_Excerpted data:_
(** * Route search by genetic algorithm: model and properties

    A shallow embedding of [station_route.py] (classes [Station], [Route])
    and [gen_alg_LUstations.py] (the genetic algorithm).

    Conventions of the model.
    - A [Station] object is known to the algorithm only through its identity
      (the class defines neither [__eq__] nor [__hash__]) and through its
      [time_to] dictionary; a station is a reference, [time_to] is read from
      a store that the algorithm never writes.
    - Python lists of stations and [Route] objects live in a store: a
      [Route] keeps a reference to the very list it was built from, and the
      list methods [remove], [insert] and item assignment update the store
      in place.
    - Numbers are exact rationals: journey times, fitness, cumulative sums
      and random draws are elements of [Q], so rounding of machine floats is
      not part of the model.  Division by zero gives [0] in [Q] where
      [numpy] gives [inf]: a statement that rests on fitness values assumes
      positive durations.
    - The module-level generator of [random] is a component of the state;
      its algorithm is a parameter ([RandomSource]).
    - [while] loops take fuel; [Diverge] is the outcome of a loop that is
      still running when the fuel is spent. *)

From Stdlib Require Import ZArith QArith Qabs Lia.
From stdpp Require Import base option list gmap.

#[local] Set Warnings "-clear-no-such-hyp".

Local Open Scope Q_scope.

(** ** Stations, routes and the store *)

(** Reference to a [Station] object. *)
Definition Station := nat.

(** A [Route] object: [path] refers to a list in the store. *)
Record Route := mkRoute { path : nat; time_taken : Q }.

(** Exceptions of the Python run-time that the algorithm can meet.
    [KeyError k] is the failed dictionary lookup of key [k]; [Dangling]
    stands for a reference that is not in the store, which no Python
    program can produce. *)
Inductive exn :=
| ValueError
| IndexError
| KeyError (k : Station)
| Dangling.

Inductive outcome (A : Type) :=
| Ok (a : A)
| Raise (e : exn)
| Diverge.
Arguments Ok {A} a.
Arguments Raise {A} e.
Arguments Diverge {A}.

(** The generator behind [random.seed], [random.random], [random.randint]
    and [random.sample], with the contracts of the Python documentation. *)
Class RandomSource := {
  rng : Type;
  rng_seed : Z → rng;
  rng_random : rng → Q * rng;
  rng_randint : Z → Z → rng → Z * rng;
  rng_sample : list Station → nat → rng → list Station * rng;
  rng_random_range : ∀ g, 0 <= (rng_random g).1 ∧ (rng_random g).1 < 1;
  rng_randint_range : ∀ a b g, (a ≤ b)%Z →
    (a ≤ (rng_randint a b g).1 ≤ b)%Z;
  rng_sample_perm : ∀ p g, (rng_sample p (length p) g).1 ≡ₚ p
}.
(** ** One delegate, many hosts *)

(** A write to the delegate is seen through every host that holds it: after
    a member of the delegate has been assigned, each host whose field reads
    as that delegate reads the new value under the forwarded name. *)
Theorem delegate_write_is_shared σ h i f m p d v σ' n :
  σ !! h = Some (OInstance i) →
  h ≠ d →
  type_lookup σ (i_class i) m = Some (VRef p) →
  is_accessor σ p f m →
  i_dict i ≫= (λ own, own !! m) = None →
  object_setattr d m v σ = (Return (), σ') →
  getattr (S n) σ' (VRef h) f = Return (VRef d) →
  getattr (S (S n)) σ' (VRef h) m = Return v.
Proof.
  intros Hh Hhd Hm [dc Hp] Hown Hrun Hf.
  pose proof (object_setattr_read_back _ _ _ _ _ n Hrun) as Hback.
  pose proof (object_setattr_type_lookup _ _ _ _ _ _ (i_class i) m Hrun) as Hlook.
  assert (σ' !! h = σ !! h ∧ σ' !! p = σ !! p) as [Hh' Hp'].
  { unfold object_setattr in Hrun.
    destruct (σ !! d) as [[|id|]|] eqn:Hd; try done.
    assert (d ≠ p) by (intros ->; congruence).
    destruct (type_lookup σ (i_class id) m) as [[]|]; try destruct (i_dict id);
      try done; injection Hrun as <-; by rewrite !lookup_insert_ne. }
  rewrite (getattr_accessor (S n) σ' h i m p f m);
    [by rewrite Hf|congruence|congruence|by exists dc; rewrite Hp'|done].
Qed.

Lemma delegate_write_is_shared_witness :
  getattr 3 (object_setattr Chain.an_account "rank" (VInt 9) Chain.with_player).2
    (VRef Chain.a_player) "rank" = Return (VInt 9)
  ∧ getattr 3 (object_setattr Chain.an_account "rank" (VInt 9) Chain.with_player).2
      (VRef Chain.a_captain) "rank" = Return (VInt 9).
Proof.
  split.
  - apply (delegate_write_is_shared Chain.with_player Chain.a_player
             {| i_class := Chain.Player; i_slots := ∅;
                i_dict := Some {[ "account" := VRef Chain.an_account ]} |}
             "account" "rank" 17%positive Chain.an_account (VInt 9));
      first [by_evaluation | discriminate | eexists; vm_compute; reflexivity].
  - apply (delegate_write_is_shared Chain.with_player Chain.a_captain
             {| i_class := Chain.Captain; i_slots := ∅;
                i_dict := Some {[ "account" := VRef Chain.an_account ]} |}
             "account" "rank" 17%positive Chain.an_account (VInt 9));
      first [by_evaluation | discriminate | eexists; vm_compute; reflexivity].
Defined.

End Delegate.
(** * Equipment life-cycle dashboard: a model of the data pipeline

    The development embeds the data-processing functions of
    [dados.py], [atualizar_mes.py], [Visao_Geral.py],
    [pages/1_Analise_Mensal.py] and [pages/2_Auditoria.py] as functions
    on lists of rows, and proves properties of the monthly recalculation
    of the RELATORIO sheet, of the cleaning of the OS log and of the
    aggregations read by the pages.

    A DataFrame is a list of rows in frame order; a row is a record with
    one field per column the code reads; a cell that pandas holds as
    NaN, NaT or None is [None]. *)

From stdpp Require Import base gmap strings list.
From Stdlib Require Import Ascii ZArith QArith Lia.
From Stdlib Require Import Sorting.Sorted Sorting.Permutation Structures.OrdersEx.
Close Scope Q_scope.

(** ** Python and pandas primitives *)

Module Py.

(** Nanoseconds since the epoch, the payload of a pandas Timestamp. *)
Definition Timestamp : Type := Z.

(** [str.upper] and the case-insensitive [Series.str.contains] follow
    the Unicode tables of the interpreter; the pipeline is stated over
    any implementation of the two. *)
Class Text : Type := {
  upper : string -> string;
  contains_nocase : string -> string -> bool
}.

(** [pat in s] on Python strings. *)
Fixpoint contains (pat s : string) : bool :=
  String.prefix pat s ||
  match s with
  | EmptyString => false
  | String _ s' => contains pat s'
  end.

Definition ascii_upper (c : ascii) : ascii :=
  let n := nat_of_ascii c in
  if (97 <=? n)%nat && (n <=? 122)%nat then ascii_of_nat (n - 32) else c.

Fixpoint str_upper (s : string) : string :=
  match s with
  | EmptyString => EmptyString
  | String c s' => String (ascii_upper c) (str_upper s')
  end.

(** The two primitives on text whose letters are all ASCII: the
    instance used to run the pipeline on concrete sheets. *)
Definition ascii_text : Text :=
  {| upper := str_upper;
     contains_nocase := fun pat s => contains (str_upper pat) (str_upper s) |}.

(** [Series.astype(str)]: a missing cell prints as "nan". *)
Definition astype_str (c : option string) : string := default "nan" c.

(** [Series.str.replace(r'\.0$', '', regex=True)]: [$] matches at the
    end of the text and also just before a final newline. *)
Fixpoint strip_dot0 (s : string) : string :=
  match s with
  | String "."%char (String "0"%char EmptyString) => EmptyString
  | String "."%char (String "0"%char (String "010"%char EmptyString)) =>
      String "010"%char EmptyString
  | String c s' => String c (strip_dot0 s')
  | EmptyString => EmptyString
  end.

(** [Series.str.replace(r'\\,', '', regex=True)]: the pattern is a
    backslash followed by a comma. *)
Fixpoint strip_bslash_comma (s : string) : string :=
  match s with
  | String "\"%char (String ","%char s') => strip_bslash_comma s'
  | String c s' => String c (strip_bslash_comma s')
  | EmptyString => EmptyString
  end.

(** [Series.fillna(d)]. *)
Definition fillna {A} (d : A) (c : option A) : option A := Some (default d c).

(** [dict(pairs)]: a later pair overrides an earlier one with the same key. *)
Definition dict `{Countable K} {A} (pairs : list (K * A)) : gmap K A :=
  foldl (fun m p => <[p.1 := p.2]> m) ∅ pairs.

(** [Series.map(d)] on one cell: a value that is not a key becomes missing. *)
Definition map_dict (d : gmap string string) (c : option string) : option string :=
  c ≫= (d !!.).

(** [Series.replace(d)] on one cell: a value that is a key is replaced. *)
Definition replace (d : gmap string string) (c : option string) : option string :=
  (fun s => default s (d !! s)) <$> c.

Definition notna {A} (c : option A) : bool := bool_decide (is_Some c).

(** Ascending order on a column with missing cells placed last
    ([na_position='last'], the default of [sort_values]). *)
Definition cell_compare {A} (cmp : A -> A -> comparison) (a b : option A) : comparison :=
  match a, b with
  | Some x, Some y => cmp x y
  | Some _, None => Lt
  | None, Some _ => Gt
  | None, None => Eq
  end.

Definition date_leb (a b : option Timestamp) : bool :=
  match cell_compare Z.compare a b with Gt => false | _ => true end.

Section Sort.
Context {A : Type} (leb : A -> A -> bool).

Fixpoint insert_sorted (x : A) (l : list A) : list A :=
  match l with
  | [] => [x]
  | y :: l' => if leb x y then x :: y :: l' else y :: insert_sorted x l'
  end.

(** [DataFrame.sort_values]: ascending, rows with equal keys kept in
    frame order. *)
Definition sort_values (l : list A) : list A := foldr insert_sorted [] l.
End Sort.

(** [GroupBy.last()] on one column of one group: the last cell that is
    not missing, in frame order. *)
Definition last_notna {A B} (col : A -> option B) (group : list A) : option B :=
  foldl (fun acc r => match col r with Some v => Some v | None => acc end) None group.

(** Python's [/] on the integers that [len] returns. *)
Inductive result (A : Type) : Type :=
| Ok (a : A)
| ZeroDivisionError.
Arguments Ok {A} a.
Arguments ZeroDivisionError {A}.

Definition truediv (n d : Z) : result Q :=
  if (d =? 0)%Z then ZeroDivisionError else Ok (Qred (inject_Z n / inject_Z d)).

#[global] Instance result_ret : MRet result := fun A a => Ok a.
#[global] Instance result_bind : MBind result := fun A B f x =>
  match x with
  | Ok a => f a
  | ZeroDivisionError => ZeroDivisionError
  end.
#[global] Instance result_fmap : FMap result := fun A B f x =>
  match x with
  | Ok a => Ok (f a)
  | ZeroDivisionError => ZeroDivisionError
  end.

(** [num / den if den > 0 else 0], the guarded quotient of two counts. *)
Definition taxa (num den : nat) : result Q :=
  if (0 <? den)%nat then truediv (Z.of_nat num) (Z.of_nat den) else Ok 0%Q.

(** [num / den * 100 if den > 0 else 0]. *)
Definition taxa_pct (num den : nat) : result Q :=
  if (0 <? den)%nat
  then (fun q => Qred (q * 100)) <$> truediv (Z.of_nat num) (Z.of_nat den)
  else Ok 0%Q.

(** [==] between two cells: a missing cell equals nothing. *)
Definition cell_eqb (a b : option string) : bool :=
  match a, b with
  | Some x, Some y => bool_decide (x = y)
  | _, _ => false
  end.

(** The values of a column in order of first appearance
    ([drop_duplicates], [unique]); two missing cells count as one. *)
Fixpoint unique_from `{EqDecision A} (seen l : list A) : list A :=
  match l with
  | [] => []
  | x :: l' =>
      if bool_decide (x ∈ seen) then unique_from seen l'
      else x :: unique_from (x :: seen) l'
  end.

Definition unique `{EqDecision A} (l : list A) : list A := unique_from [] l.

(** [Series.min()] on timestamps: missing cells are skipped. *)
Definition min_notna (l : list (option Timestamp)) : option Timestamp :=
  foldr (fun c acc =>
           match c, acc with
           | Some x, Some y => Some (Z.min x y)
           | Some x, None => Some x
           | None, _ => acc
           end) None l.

_Problem statement:_
Read the entries and show each line that mentions "missing".

_Expected answer:_
(** [Series.astype(str)]: a missing cell prints as "nan". *)
(** [Series.map(d)] on one cell: a value that is not a key becomes missing. *)
(** Ascending order on a column with missing cells placed last
    not missing, in frame order. *)
(** [==] between two cells: a missing cell equals nothing. *)
    ([drop_duplicates], [unique]); two missing cells count as one. *)
(** [Series.min()] on timestamps: missing cells are skipped. *)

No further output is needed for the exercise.